☑️ TISIなど提案のセンサデータストアシステム国際規格がIECで承認
☑️ 経済産業省の公募事業を契機とした標準化原案策定や検証実証の実施
☑️ 2027年度の国際標準規格発行に向けた規格文書の完成度向上と審議

TISI、広島市立大学、ミルウス、セキュアIoTプラットフォーム協議会の4者は2026年8月5日、「セキュアなセンサデータストアシステム」に関する国際標準規格の提案が、2026年5月に国際電気標準会議(IEC)において承認され、国際標準規格の発行に向けた審議が開始されたと発表しました。
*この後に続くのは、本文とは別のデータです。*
(* ===== verification/SchedTimer.v ===== *)
(** The timer: ticks, the end of a time slice and the calls that act on it. *)
From stdpp Require Import base list gmap.
From Stdlib Require Import ZArith Lia Sorted.
From S2P Require Import Prelude KernelText DList KernelIface SchedState Scheduler SchedQueues SchedOps SchedInv SchedLogic SchedProofs SchedSwitch SchedCalls.

Local Open Scope Z_scope.

Lemma settled_tick s q n : settled s q -> settled (with_g_tick_count n s) q.
Proof. intros [S1 S2 S3 S4 S5]. by split; [apply inv_tick|..]. Qed.
#[export] Hint Resolve settled_tick : sched.

Lemma settled_awake s q : settled s q -> awake s.
Proof. intros [_ (c & r & Hc & Hr & Hst) _ _ _] c' r' Hc' Hr'. rewrite Hc in Hc'. injection Hc' as <-. rewrite Hr in Hr'. injection Hr' as <-. congruence. Qed.

Lemma settled_current s q c : settled s q -> g_current_thread s = Some c -> exists r, threads s !! c = Some r /\ current_state r = Running.
Proof. intros [_ (c' & r & Hc' & Hr & Hst) _ _ _] Hc. rewrite Hc in Hc'. injection Hc' as <-. eauto. Qed.

Lemma settled_some s q : settled s q -> exists c, g_current_thread s = Some c.
Proof. intros [_ (c & r & Hc & _) _ _ _]. eauto. Qed.

(** ** One tick *)

(** The time slice of the running thread after a tick, with the threads of [q]
    ready: it is full where nothing else can run, and one tick shorter otherwise. *)
Definition slice_after (q : Queues) (r : Thread) : Z :=
  match best (ready q) with None => full_quantum r | Some _ => Z.max 0 (quantum_ticks_remaining r - 1) end.

Record ticked (s : Sched) (q : Queues) (s' : Sched) (q' : Queues) : Prop := {
  tk_settled : settled s' q';
  tk_kernel : in_kernel s -> in_kernel s';
  tk_count : g_tick_count s' = u64 (g_tick_count s + 1);
  tk_same : g_current_thread s' = g_current_thread s /\ g_idle_thread s' = g_idle_thread s /\ interrupts s' = interrupts s;
  tk_late : Forall (fun t => g_tick_count s' < wake_of (threads s') t) (sleepers q');
  tk_due t : t ∈ sleepers q -> wake_of (threads s) t <= g_tick_count s' ->
    exists r', threads s' !! t = Some r' /\ current_state r' = Ready /\ in_ready_queue r' = true;
  tk_sleeps t : t ∈ sleepers q -> t ∈ sleepers q' \/ exists r', threads s' !! t = Some r' /\ current_state r' = Ready /\ in_ready_queue r' = true;
  tk_wakes t : t ∈ sleepers q' -> t ∈ sleepers q /\ wake_of (threads s') t = wake_of (threads s) t;
  tk_queued t r : threads s !! t = Some r -> current_state r = Ready -> in_ready_queue r = true ->
    exists r', threads s' !! t = Some r' /\ current_state r' = Ready /\ in_ready_queue r' = true;
  tk_ready p l : ready q !! p = Some l -> exists new, ready q' !! p = Some (l ++ new);
  tk_slice c r : g_current_thread s = Some c -> g_idle_thread s <> Some c -> threads s !! c = Some r ->
    exists r', threads s' !! c = Some r' /\ current_priority r' = current_priority r /\ quantum_ticks_remaining r' = slice_after q' r /\
      (quantum_ticks_remaining r' = 0 -> g_reschedule_pending s' = true);
  tk_idle : g_current_thread s = g_idle_thread s -> best (ready q') <> None -> g_reschedule_pending s' = true
}.

Lemma grows_queued s q s' q' t r : inv s q -> grows [] s q s' q' -> threads s !! t = Some r -> current_state r = Ready -> in_ready_queue r = true ->
  exists r', threads s' !! t = Some r' /\ current_state r' = Ready /\ in_ready_queue r' = true.
Proof.
  intros Hinv Hg Hr Hst Hf. destruct (grows_live _ _ _ _ t r Hinv Hg Hr) as (r' & Hr' & G); [congruence|]. exists r'. split; [done|]. by eapply thread_grows_ready.
Qed.

(** The part of a tick that only concerns the sleepers. *)
Lemma woken_up_grows s q s2 q2 :
  settled s q -> settled s2 q2 -> let s1 := with_g_tick_count (u64 (g_tick_count s + 1)) (with_interrupts false s) in
  grows [] s1 q s2 q2 -> Forall (fun t => g_tick_count s1 < wake_of (threads s2) t) (sleepers q2) ->
  forall t, t ∈ sleepers q -> wake_of (threads s) t <= g_tick_count s2 ->
  exists r', threads s2 !! t = Some r' /\ current_state r' = Ready /\ in_ready_queue r' = true.
Proof.
  intros Hs Hs2 s1 Hg Hlate t Ht Hw. destruct (gr_left _ _ _ _ _ Hg t Ht) as [Ht2|]; [|done]. exfalso.
  rewrite Forall_forall in Hlate. apply Hlate in Ht2 as Hl. rewrite (gr_tick _ _ _ _ _ Hg) in Hw.
  assert (inv s1 q) as Hinv1 by (apply inv_tick, inv_interrupts, Hs).
  destruct (grows_wake s1 q s2 q2 t Hinv1 (se_inv _ _ Hs2) Hg Ht2) as (_ & E). cbn in E. lia.
Qed.

(** The end of a tick changes the slice of the running thread and the pending flag. *)
Definition slice_end (interrupts_enabled : bool) : M unit :=
  let! current := read_var g_current_thread in
  let! idle := read_var g_idle_thread in
  let! ready := read_var g_ready_count in
  match current with
  | None => ret tt
  | Some c =>
      if bool_decide (current = idle) then
        (if negb (ready =? 0) then set_var (with_g_reschedule_pending true) else ret tt)
      else if ready =? 0 then change (reset_quantum current)
      else
        let! r := thread_at c in
        (if 0 <? quantum_ticks_remaining r
         then update c (fun r => with_quantum_ticks_remaining (u32 (quantum_ticks_remaining r - 1)) r) else ret tt) ;;;
        let! r := thread_at c in
        (if quantum_ticks_remaining r =? 0 then set_var (with_g_reschedule_pending true) else ret tt)
  end ;;;
  restore_interrupts interrupts_enabled.

(** [s'] is [s] but for the slice of [c], the pending flag and the mask. *)
Record sliced (enabled : bool) (s : Sched) (q : Queues) (s' : Sched) : Prop := {
  sc_settled : settled s' q;
  sc_kernel : in_kernel s -> in_kernel s';
  sc_same : g_current_thread s' = g_current_thread s /\ g_idle_thread s' = g_idle_thread s /\ g_tick_count s' = g_tick_count s /\ interrupts s' = enabled;
  sc_threads t r : threads s !! t = Some r -> exists r', threads s' !! t = Some r' /\ current_state r' = current_state r /\
    in_ready_queue r' = in_ready_queue r /\ wake_tick r' = wake_tick r;
  sc_wake t : wake_of (threads s') t = wake_of (threads s) t;
  sc_slice c r : g_current_thread s = Some c -> g_idle_thread s <> Some c -> threads s !! c = Some r ->
    exists r', threads s' !! c = Some r' /\ current_priority r' = current_priority r /\ quantum_ticks_remaining r' = slice_after q r /\
      (quantum_ticks_remaining r' = 0 -> g_reschedule_pending s' = true);
  sc_idle : g_current_thread s = g_idle_thread s -> best (ready q) <> None -> g_reschedule_pending s' = true
}.

(** The slice of the running thread is set to [n] and the flag to [b]. *)
Lemma sliced_update enabled s q c r n b :
  settled s q -> g_current_thread s = Some c -> threads s !! c = Some r -> g_idle_thread s <> Some c ->
  n = slice_after q r -> (n = 0 -> b = true) ->
  sliced enabled s q (with_interrupts enabled (with_g_reschedule_pending b (with_threads (<[c := with_quantum_ticks_remaining n r]> (threads s)) s))).
Proof.
  intros Hs Hc Hr Hi -> Hb. pose proof (inv_threads _ _ (se_inv _ _ Hs) c r Hr) as [_ [Hq1 Hq2] _ Hw _]. destruct (settled_current s q c Hs Hc) as (r' & Hr' & Hst).
  rewrite Hr in Hr'. injection Hr' as <-. pose proof (full_quantum_range r Hq1) as Hfull.
  assert (0 <= slice_after q r < 2 ^ 32) as Hn by (unfold slice_after; destruct (best _); lia).
  set (f := fun r0 : Thread => with_quantum_ticks_remaining (slice_after q r) r0). split.
  - apply settled_interrupts, settled_pending. apply (settled_update s q c r f Hs); try done. apply Hw. congruence.
  - intros Hk. by apply (in_kernel_update s c r f).
  - done.
  - intros t rt Hrt. sched_cbn. destruct (decide (t = c)) as [->|Hne]; [|rewrite lookup_insert_ne by done; eauto].
    lookups. rewrite Hr in Hrt. injection Hrt as <-. eauto.
  - intros t. unfold wake_of. sched_cbn. destruct (decide (t = c)) as [->|Hne]; [|by rewrite lookup_insert_ne]. lookups. by rewrite Hr.
  - intros c' rc Hc' _ Hrc. rewrite Hc in Hc'. injection Hc' as <-. rewrite Hr in Hrc. injection Hrc as <-. sched_cbn. lookups.
    eexists. split_and!; [done|done|done|]. exact Hb.
  - intros E. congruence.
Qed.

Lemma sliced_idle enabled s q c b :
  settled s q -> g_current_thread s = Some c -> g_idle_thread s = Some c -> (best (ready q) <> None -> b = true) ->
  sliced enabled s q (with_interrupts enabled (with_g_reschedule_pending b s)).
Proof.
  intros Hs Hc Hi Hb. split; try done; [by apply settled_interrupts, settled_pending|eauto|]. intros c' rc Hc' Hi'. congruence.
Qed.

Lemma same_pending s : with_g_reschedule_pending (g_reschedule_pending s) s = s.
Proof. by destruct s. Qed.

Lemma slice_post enabled s q : settled s q -> post kernel (slice_end enabled s) (fun _ s' => sliced enabled s q s').
Proof.
  intros Hs. destruct (settled_some s q Hs) as (c & Hc). destruct (settled_current s q c Hs Hc) as (r & Hr & Hst).
  pose proof (count_best s q (se_inv _ _ Hs)) as Hcount. pose proof (inv_threads _ _ (se_inv _ _ Hs) c r Hr) as [_ [Hq1 Hq2] _ _ _].
  unfold slice_end. rewrite !seq_read, Hc. case_bool_decide as Hi.
  - destruct (Z.eqb_spec (g_ready_count s) 0) as [E|E]; cbn [negb].
    + rewrite seq_ret. cbn. pose proof (sliced_idle enabled s q c (g_reschedule_pending s) Hs Hc ltac:(done)) as H. rewrite same_pending in H. apply H. tauto.
    + rewrite seq_set. cbn. by apply (sliced_idle enabled s q c true Hs Hc).
  - destruct (Z.eqb_spec (g_ready_count s) 0) as [E|E].
    + destruct (settled_reset s q c r Hs Hc Hr) as (Hrun & _). rewrite (seq_change _ _ _ _ Hrun). cbn.
      assert (best (ready q) = None) as HB by tauto. pose proof (full_quantum_range r Hq1) as Hfull.
      pose proof (sliced_update enabled s q c r (full_quantum r) (g_reschedule_pending s) Hs Hc Hr ltac:(congruence)) as H.
      rewrite <- (same_pending s) at 2. apply H; [unfold slice_after; by rewrite HB|lia].
    + assert (best (ready q) <> None) as HB by tauto.
      assert (slice_after q r = Z.max 0 (quantum_ticks_remaining r - 1)) as Hsl by (unfold slice_after; by destruct (best _)).
      apply seq_assoc. rewrite (seq_thread c r) by done.
      assert (forall Q, (forall s1, s1 = with_threads (<[c := with_quantum_ticks_remaining (slice_after q r) r]> (threads s)) s -> post kernel (seq (
          let! r := thread_at c in
          (if quantum_ticks_remaining r =? 0 then set_var (with_g_reschedule_pending true) else ret tt)) (fun _ => restore_interrupts enabled) s1) Q) ->
        post kernel (seq (seq (if 0 <? quantum_ticks_remaining r
         then update c (fun r => with_quantum_ticks_remaining (u32 (quantum_ticks_remaining r - 1)) r) else ret tt) (fun _ =>
          let! r := thread_at c in
          (if quantum_ticks_remaining r =? 0 then set_var (with_g_reschedule_pending true) else ret tt))) (fun _ => restore_interrupts enabled) s) Q) as Hstep.
      { intros Q Hk. apply seq_assoc. destruct (Z.ltb_spec 0 (quantum_ticks_remaining r)) as [Hlt|Hge].
        - rewrite (seq_update c r) by done. apply Hk. rewrite Hsl. unfold u32. rewrite Z.mod_small by lia. by rewrite Z.max_r by lia.
        - rewrite seq_ret. apply Hk. rewrite Hsl. replace (Z.max 0 (quantum_ticks_remaining r - 1)) with (quantum_ticks_remaining r) by lia.
          assert (with_quantum_ticks_remaining (quantum_ticks_remaining r) r = r) as -> by (by destruct r). rewrite insert_id by done. by destruct s. }
      apply Hstep. intros s1 ->. apply seq_assoc. erewrite seq_thread by (sched_cbn; by lookups). cbn [quantum_ticks_remaining with_quantum_ticks_remaining].
      destruct (Z.eqb_spec (slice_after q r) 0) as [E0|E0].
      * rewrite seq_set. cbn. apply sliced_update; try done; congruence.
      * rewrite seq_ret. cbn. rewrite <- (same_pending (with_threads _ s)). apply sliced_update; try done; congruence.
Qed.

Lemma timer_tick_post s q : settled s q -> post kernel (timer_tick s) (fun _ s' => exists q', ticked s q s' q').
Proof.
  intros Hs. unfold timer_tick. rewrite seq_mask, seq_set. set (s1 := with_g_tick_count _ _).
  assert (settled s1 q) as Hs1 by (by apply settled_tick, settled_interrupts).
  eapply post_seq; [apply (reap_post s1 q); apply Hs1|]. cbn beta. intros [] s2 (q2 & Hinv2 & Hg2 & _).
  pose proof (grows_settled _ _ _ _ Hs1 Hinv2 Hg2) as Hs2.
  eapply post_seq; [apply (wake_expired_post s2 q2 Hinv2); by eapply settled_awake|]. cbn beta. intros [] s3 (q3 & Hinv3 & Hg3 & Hlate).
  pose proof (grows_settled _ _ _ _ Hs2 Hinv3 Hg3) as Hs3. pose proof (grows_trans [] _ _ _ _ _ _ Hinv2 Hg2 Hg3) as Hg.
  rewrite (gr_tick _ _ _ _ _ Hg2) in Hlate.
  eapply post_mono; [|exact (slice_post (interrupts s) s3 q3 Hs3)]. cbn beta. intros _ s4 [C1 C2 (C3 & C3' & C3'' & C3i) C4 C5 C6 C7]. exists q3.
  assert (forall t, (exists r', threads s3 !! t = Some r' /\ current_state r' = Ready /\ in_ready_queue r' = true) ->
    exists r', threads s4 !! t = Some r' /\ current_state r' = Ready /\ in_ready_queue r' = true) as Hready.
  { intros t (r3 & Hr3 & St3 & F3). destruct (C4 t r3 Hr3) as (r4 & Hr4 & St4 & F4 & _). exists r4. split_and!; congruence. }
  assert (g_tick_count s4 = u64 (g_tick_count s + 1)) as Ht by (rewrite C3''; exact (gr_tick _ _ _ _ _ Hg)).
  split; try done.
  - intros Hk. apply C2. by eapply (grows_in_kernel s1 q); [apply Hs1|..].
  - rewrite C3, C3'. split_and!; [exact (gr_current _ _ _ _ _ Hg)|exact (gr_idle _ _ _ _ _ Hg)|done].
  - rewrite Ht. eapply Forall_impl; [exact Hlate|]. intros t Hlt. by rewrite C5.
  - intros t Hsl Hw. apply Hready. rewrite C3'' in Hw. exact (woken_up_grows s q s3 q3 Hs Hs3 Hg Hlate t Hsl Hw).
  - intros t Hsl. destruct (gr_left _ _ _ _ _ Hg t Hsl) as [|H]; [by left|right; by apply Hready].
  - intros t Hsl. rewrite C5. exact (grows_wake s1 q s3 q3 t (se_inv _ _ Hs1) Hinv3 Hg Hsl).
  - intros t r Hr Hst Hf. apply Hready. exact (grows_queued s1 q s3 q3 t r (se_inv _ _ Hs1) Hg Hr Hst Hf).
  - apply (gr_ready _ _ _ _ _ Hg).
  - intros c r Hc Hi Hr. destruct (grows_current s1 q s3 q3 c r (se_inv _ _ Hs1) Hg Hc Hr) as (r3 & Hr3 & E & _).
    destruct (C6 c r3) as (r4 & Hr4 & P4 & Q4 & Pend); [rewrite (gr_current _ _ _ _ _ Hg); exact Hc|rewrite (gr_idle _ _ _ _ _ Hg); exact Hi|done|].
    destruct (still_fields _ _ E) as (_ & Pr & _ & _ & _ & _ & Qr & _). exists r4. split_and!; [done|congruence| |done].
    rewrite Q4. unfold slice_after, full_quantum. rewrite Qr. assert (quantum_ticks r3 = quantum_ticks r) as -> by exact (f_equal quantum_ticks E). done.
  - intros E. apply C7. rewrite (gr_current _ _ _ _ _ Hg), (gr_idle _ _ _ _ _ Hg). exact E.
Qed.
経済産業省の公募事業への採択を契機に4者が進めてきた取り組みです。
国際標準化の背景とこれまでの活動
医療・ヘルスケア分野などのIoT進展に伴いデータの価値が高まる一方、パーソナルデータ授受時の本人同意取得の負荷や、集中管理による情報漏えい対策コストの過大化、事業者間での円滑なデータ授受の停滞といった課題がありました。4者はこれらの課題解決に向け、個人情報保護の法規準拠とデータ流通の透明性確保を両立する技術仕様の標準化原案1件を作成しました。原案では、セキュアにセンサデータを蓄積・管理する仕組みや、制御つきIoTデータコンテナ(IEC63430)の定義、本人同意プロセスなどが定義されています。さらに、技術的裏付けとなるリファレンスシステムの開発と検証実証、認証ガイドラインの検討も行ってきました。
システムの特長と今後の展望
同システムは、ウェアラブル・デバイスなどで取得したセンサデータをセキュアに保存・管理する仕組みです。審議中の規格を利用してサービス事業者がデータを分散管理することで、独自のクラウドやサーバーにデータを集約するシステムと比較して、セキュリティリスクや関連コストの抑制が可能になるとしています。
今後は、2027年度の国際標準規格発行を目指して、規格文書の完成度を上げる作業と審議を行います。また、センシングIoTデータコンソーシアムなどの関係団体と協力し、2025年に発行された「センサ信号のコンテナフォーマット(IEC63430)」と併せて多様な用途への普及・啓発活動を推進する予定です。